EXTRACTED ENTRIES>
Lemma silent_logged w w' :
  silent w w' → in_authority (sw_inner w') = in_authority (sw_inner w) → logged w w'.
Proof. intros Hs Ha. exists []. rewrite Hs, Ha, app_nil_r. done. Qed.

#[global] Instance logged_refl : Reflexive logged.
Proof. intros w. by apply silent_logged. Qed.

Lemma recover_trans f events f' events' :
  recover (D := D) f events = Ok f' →
  recover (D := D) f (events ++ events') = recover (D := D) f' events'.
Proof.
  revert f. induction events as [|e events IH]; intros f Hf; simpl in *.
  - by injection Hf as ->.
  - result_inv. rewrite E. simpl. by apply IH.
Qed.

#[global] Instance logged_trans : Transitive logged.
Proof.
  intros w1 w2 w3 (ev1 & Hl1 & Hr1) (ev2 & Hl2 & Hr2). exists (ev1 ++ ev2).
  rewrite Hl2, Hl1, app_assoc. split; [done|]. by rewrite (recover_trans _ _ _ _ Hr1).
Qed.

#[global] Instance silent_trans : Transitive silent.
Proof. intros w1 w2 w3 Hs1 Hs2. unfold silent in *. congruence. Qed.
#[global] Instance silent_refl : Reflexive silent.
Proof. by intros w. Qed.

(** ** Evidence *)

Lemma runs_append fact w (Q : bool → SubmitWorld D → Prop) :
  (∀ n, let b := evidence_io (sw_appends w) in
    Q b (mkSubmitWorld (sw_inner w) (sw_reject_episodes w) n
           (if b then sw_log w ++ [fact] else sw_log w))) →
  runs (append evidence_io fact) w Q.
Proof. intros HQ. exists (evidence_io (sw_appends w)). eexists. split; [reflexivity|]. apply HQ. Qed.

Lemma runs_append_nonblocking fact w (Q : unit → SubmitWorld D → Prop) :
  recovery_event fact = None →
  (∀ w', sw_inner w' = sw_inner w → silent w w' → Q tt w') →
  runs (append_nonblocking evidence_io fact) w Q.
Proof.
  intros Hf HQ. apply runs_bind, runs_append. intros n b. apply runs_ret, HQ; [done|].
  unfold silent. simpl. destruct b; [|done]. unfold recovery_events. rewrite omap_app. simpl.
  by rewrite Hf, app_nil_r.
Qed.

TASK BRIEF>
Print nothing but the lines from the line with "(∀ w', sw_inner" to the last line of the records above. Both of those lines count.

TASK SOLUTION>
  (∀ w', sw_inner w' = sw_inner w → silent w w' → Q tt w') →
  runs (append_nonblocking evidence_io fact) w Q.
Proof.
  intros Hf HQ. apply runs_bind, runs_append. intros n b. apply runs_ret, HQ; [done|].
  unfold silent. simpl. destruct b; [|done]. unfold recovery_events. rewrite omap_app. simpl.
  by rewrite Hf, app_nil_r.
Qed.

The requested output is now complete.